**Dataset entries:**
((

Lemma cycle_parts (now : datetime) (c c2 : controller) (w w2 : world) :
  Controller.get_data_cycle now c w = Ok c2 w2 ->
  exists c1 w1 snap,
    Controller._gather_sensor_data c w = Ok c1 w1 /\
    Controller.package_all (current_objects c1) [] = Res (current_objects c2, snap) /\
    last_data c2 = Some snap.
Proof.
  intros H. unfold Controller.get_data_cycle in H.
  apply bind_ok in H. destruct H as (c1 & w1 & Hg & H).
  apply bind_ok in H. destruct H as ([objs' snap] & w3 & Hp & H).
  apply lift_ok in Hp. destruct Hp as [Hp _].
  apply bind_ok in H. destruct H as ([] & w4 & _ & H).
  apply ret_ok in H. destruct H as [<- _]. simpl.
  exists c1, w1, snap. auto.
Qed.

Lemma create_objects_keyed (ctor : sensor_class -> option exn) (names : list sensor_class) :
  forall objs,
    Controller._create_objects ctor names = Res objs -> Forall keyed objs.
Proof.
  induction names as [|name names IH]; intros objs H; simpl in H.
  - inversion H. constructor.
  - destruct (Controller.construct ctor name) as [obj|e] eqn:E.
    + destruct (Controller._create_objects ctor names) as [objs1|e1]; [| discriminate H].
      inversion H; subst. constructor; [| apply IH; reflexivity].
      destruct (construct_spec _ _ _ E) as [Hc Hd].
      intros Hco2. rewrite Hd, <- Hc, Hco2. discriminate.
    + destruct e; try discriminate H. apply IH. exact H.
Qed.

Lemma get_data_keyed (n : nat) :
  forall clock c w c' w',
    Controller.get_data n clock c w = Ok c' w' ->
    Forall keyed (current_objects c) -> Forall keyed (current_objects c').
Proof.
  induction n as [|n IH]; intros clock c w c' w' H Hk; simpl in H.
  - apply ret_ok in H. destruct H as [<- _]. exact Hk.
  - apply bind_ok in H. destruct H as (c1 & w1 & Hc & H).
    eapply IH; [exact H |].
    apply cycle_parts in Hc. destruct Hc as (c0 & w0 & snap & Hg & Hp & _).
    eapply package_all_keyed; [exact Hp |]. eapply gather_keyed; eassumption.
Qed.

Lemma get_data_stale (n : nat) :
  forall clock c w c' w' snap,
    Controller.get_data n clock c w = Ok c' w' ->
    Forall stale (current_objects c) ->
    last_data c = Some snap -> dict_get snap "CO2_ENS160" = None ->
    Forall stale (current_objects c') /\
    exists snap', last_data c' = Some snap' /\ dict_get snap' "CO2_ENS160" = None.
Proof.
  induction n as [|n IH]; intros clock c w c' w' snap H Hs Hl Hno; simpl in H.
  - apply ret_ok in H. destruct H as [<- _]. split; [exact Hs | eauto].
  - apply bind_ok in H. destruct H as (c1 & w1 & Hc & H).
    apply cycle_parts in Hc. destruct Hc as (c0 & w0 & snap1 & Hg & Hp & Hl1).
    destruct (package_all_stale _ _ _ _ Hp (gather_stale _ _ _ _ Hg Hs)) as [Hs1 Hno1].
    eapply IH; [exact H | exact Hs1 | exact Hl1 | apply Hno1; reflexivity].
Qed.

(** X11. A dropped CO2 Reading does not come back.  On a node built from a
    configured sensor list, once a cycle has completed with a Snapshot
    that has no CO2 Reading, every CO2 sensor is left with the reduced
    dict in place of its accumulators, and however many further cycles
    complete, on whatever the hardware answers, the last Snapshot has no
    CO2 Reading either. *)
Theorem dropped_co2_reading_never_returns
    (ctor : sensor_class -> option exn) (sensor_list : list sensor_class)
    (objs0 : list sensor) (n m : nat) (clock clock' : nat -> datetime)
    (w0 w w1 w' : world) (c c' : controller) (snap : dict (dict pyval)) :
  Controller._create_objects ctor sensor_list = Res objs0 ->
  Controller.get_data (S n) clock (mkController objs0 None) w0 = Ok c w ->
  Controller.get_last_data c = Some snap ->
  dict_get snap "CO2_ENS160" = None ->
  Controller.get_data m clock' c w1 = Ok c' w' ->
  Forall stale (current_objects c') /\
  exists snap',
    Controller.get_last_data c' = Some snap' /\
    dict_get snap' "CO2_ENS160" = None.
Proof.
  intros Hcreate Hrun Hl Hno Hmore.
  apply get_data_last in Hrun. destruct Hrun as (c1 & w2 & Hrun & Hcycle).
  assert (Hk : Forall keyed (current_objects c1)).
  { eapply get_data_keyed; [exact Hrun |]. simpl.
    eapply create_objects_keyed. exact Hcreate. }
  apply cycle_parts in Hcycle. destruct Hcycle as (c0 & w3 & snap0 & Hg & Hp & Hl0).
  unfold Controller.get_last_data in *.
  assert (snap0 = snap) by congruence. subst snap0.
  assert (Hs : Forall stale (current_objects c)).
  { eapply package_all_dropped; [exact Hp | | exact Hno].
    eapply gather_keyed; eassumption. }
  eapply get_data_stale; eassumption.
Qed.

Lemma dropped_co2_reading_never_returns_witness :
  exists c w c' w' snap',
    Controller.get_data 1 (fun _ => mkDatetime 10 20 0) main_controller (scripted [] 0)
    = Ok c w /\
    Controller.get_data 2 (fun _ => mkDatetime 10 40 0) c w = Ok c' w' /\
    In (co2_sensor VNone VNone VNone 25 50) (current_objects c') /\
    Forall stale (current_objects c') /\
    Controller.get_last_data c' = Some snap' /\
    dict_get snap' "CO2_ENS160" = None.
Proof.
  destruct (Controller.get_data 1 (fun _ => mkDatetime 10 20 0) main_controller
              (scripted [] 0)) as [c w|e w] eqn:Hrun;
    [| vm_compute in Hrun; discriminate Hrun].
  destruct (Controller.get_data 2 (fun _ => mkDatetime 10 40 0) c w)
    as [c' w'|e w'] eqn:Hmore.
  2:{ vm_compute in Hrun. injection Hrun as <- <-. vm_compute in Hmore.
      discriminate Hmore. }
  destruct (Controller.get_last_data c) as [snap|] eqn:Hl.
  2:{ vm_compute in Hrun. injection Hrun as <- _. discriminate Hl. }
  assert (Hno : dict_get snap "CO2_ENS160" = None).
  { vm_compute in Hrun. injection Hrun as <- _. vm_compute in Hl.
    injection Hl as <-. reflexivity. }
  destruct (dropped_co2_reading_never_returns
              (fun _ => None) main_sensor_list (objects_of main_sensor_list)
              0 2 (fun _ => mkDatetime 10 20 0) (fun _ => mkDatetime 10 40 0)
              (scripted [] 0) w w w' c c' snap eq_refl Hrun Hl Hno Hmore)
    as (Hs & snap' & Hl' & Hno').
  exists c, w, c', w', snap'.
  split; [reflexivity |]. split; [exact Hmore |].
  split; [| split; [exact Hs | split; [exact Hl' | exact Hno']]].
  vm_compute in Hrun. injection Hrun as <- <-.
  vm_compute in Hmore. injection Hmore as <- _.
  simpl. tauto.
Defined.

(** ** Hardware that answers: every cycle completes *)

Lemma bind_run {A B} (c : M A) (k : A -> M B) (w w1 : world) (a : A) :
  c w = Ok a w1 -> bind c k w = k a w1.
Proof. unfold bind. intros ->. reflexivity. Qed.

Lemma healthy_log (ev : event) (w : world) : healthy w -> healthy (log ev w).
Proof. intros Hw. exact Hw. Qed.

Lemma healthy_advance (w : world) : healthy w -> healthy (advance w).
Proof.
  intros [Hr Hc]. split.
  - intros c key n Hn. apply (Hr c key n). simpl in Hn. lia.
  - intros n Hn. apply (Hc n). simpl in Hn. lia.
Qed.

Lemma getattr_healthy (c : sensor_class) (key : string) (w : world) :
  healthy w ->
  exists v w', getattr c key w = Ok v w' /\ healthy w' /\
               (c = cls_CO2_ENS160 -> v <> 0%Z).
Proof.
  intros Hw. destruct (proj1 Hw c key (tick w) (le_n _)) as (v & Hv & Hz).
  exists v, (log (EvRead c key v) (advance w)).
  unfold getattr. rewrite Hv. split; [reflexivity |].
  split; [apply healthy_log, healthy_advance; exact Hw | exact Hz].
Qed.

Lemma capture_image_healthy (w : world) :
  healthy w -> exists b w', Camera.capture_image w = Ok b w' /\ healthy w'.
Proof.
  intros Hw.
  assert (Hd : forall w0, healthy w0 ->
                          exists b, Camera.driver w0 = Ok b (advance w0)).
  { intros w0 Hw0. unfold Camera.driver.
    destruct (proj2 Hw0 (tick w0) (le_n _)) as [E | E]; rewrite E; eauto. }
  unfold Camera.capture_image.
  destruct (Hd w Hw) as ([|] & Hs); rewrite (bind_run _ _ _ _ _ Hs).
  - pose proof (healthy_log (EvAwaitSleep 2) _ (healthy_advance _ Hw)) as Hw1.
    destruct (Hd _ Hw1) as (b & Hc).
    eexists. eexists. split.
    + unfold bind at 1. unfold emit at 1. rewrite (bind_run _ _ _ _ _ Hc).
      reflexivity.
    + apply healthy_log, healthy_advance. exact Hw1.
  - eexists. eexists.
    split; [reflexivity | apply healthy_log, healthy_advance; exact Hw].
Qed.

Lemma append_samples_healthy (c : sensor_class) (d : dict pyval) :
  forall w j,
    healthy w -> acc_len j d ->
    exists d' w', append_samples c d w = Ok d' w' /\ healthy w' /\ Forall2 grown d d'.
Proof.
  induction d as [|[key v] d IH]; intros w j Hw Ha.
  - exists [], w. split; [reflexivity |]. split; [exact Hw | constructor].
  - inversion Ha as [|? ? (l & Hl & Hlen) Ha']; subst. simpl in Hl. subst v.
    destruct (getattr_healthy c key w Hw) as (r & w1 & Hget & Hw1 & _).
    destruct (IH w1 _ Hw1 Ha') as (d1 & w2 & Hd & Hw2 & Hg).
    exists ((key, VList (l ++ [r])) :: d1), w2.
    split.
    { simpl. rewrite (bind_run _ _ _ _ _ Hget). rewrite (bind_run _ _ _ _ _ Hd).
      reflexivity. }
    split; [exact Hw2 |]. constructor; [| exact Hg].
    split; [reflexivity |]. exists l, r. auto.
Qed.

Lemma attempts_healthy (n : nat) (key : string) (l : list Z) (w : world) :
  healthy w ->
  exists r w',
    CO2_ENS160.attempts (S n) key (VList l) w = Ok (VList (l ++ [r])) w' /\
    healthy w' /\ r <> 0%Z.
Proof.
  intros Hw.
  destruct (getattr_healthy cls_CO2_ENS160 key w Hw) as (r & w1 & Hget & Hw1 & Hz).
  exists r, w1. cbn [CO2_ENS160.attempts]. rewrite (bind_run _ _ _ _ _ Hget).
  destruct (Z.eqb r 0) eqn:E.
  - apply Z.eqb_eq in E. exfalso. exact (Hz eq_refl E).
  - split; [reflexivity |]. split; [exact Hw1 | exact (Hz eq_refl)].
Qed.

Lemma collect_keys_healthy (d : dict pyval) :
  forall w j,
    healthy w -> acc_len j d ->
    exists d' w',
      CO2_ENS160.collect_keys d w = Ok d' w' /\ healthy w' /\
      Forall2 grown d d' /\ Forall2 co2_grown d d'.
Proof.
  induction d as [|[key v] d IH]; intros w j Hw Ha.
  - exists [], w. split; [reflexivity |]. split; [exact Hw |]. split; constructor.
  - inversion Ha as [|? ? (l & Hl & Hlen) Ha']; subst. simpl in Hl. subst v.
    destruct (attempts_healthy 4 key l w Hw) as (r & w1 & Hat & Hw1 & Hz).
    destruct (IH w1 _ Hw1 Ha') as (d1 & w2 & Hd & Hw2 & Hg & Hg').
    exists ((key, VList (l ++ [r])) :: d1), w2.
    split.
    { cbn [CO2_ENS160.collect_keys].
      change config.CO2_ATTEMPTS with 5%nat.
      rewrite (bind_run _ _ _ _ _ Hat). rewrite (bind_run _ _ _ _ _ Hd).
      reflexivity. }
    split; [exact Hw2 |]. split.
    + constructor; [| exact Hg]. split; [reflexivity |]. exists l, r. auto.
    + constructor; [| exact Hg']. split; [reflexivity |]. right. exists l, r. auto.
Qed.

Lemma grown_keys (d d' : dict pyval) :
  Forall2 grown d d' -> map fst d' = map fst d.
Proof.
  induction 1 as [|kv kv' d d' (Hk & _) _ IH]; simpl; [reflexivity |].
  rewrite Hk, IH. reflexivity.
Qed.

))

What do the lines above say from the one containing "exists d' w', append_samples" down to the one containing "split; [exact Hw2 |]. constructor;"? Return them exactly, both end lines included, and only them.

**Response box:**
    exists d' w', append_samples c d w = Ok d' w' /\ healthy w' /\ Forall2 grown d d'.
Proof.
  induction d as [|[key v] d IH]; intros w j Hw Ha.
  - exists [], w. split; [reflexivity |]. split; [exact Hw | constructor].
  - inversion Ha as [|? ? (l & Hl & Hlen) Ha']; subst. simpl in Hl. subst v.
    destruct (getattr_healthy c key w Hw) as (r & w1 & Hget & Hw1 & _).
    destruct (IH w1 _ Hw1 Ha') as (d1 & w2 & Hd & Hw2 & Hg).
    exists ((key, VList (l ++ [r])) :: d1), w2.
    split.
    { simpl. rewrite (bind_run _ _ _ _ _ Hget). rewrite (bind_run _ _ _ _ _ Hd).
      reflexivity. }
    split; [exact Hw2 |]. constructor; [| exact Hg].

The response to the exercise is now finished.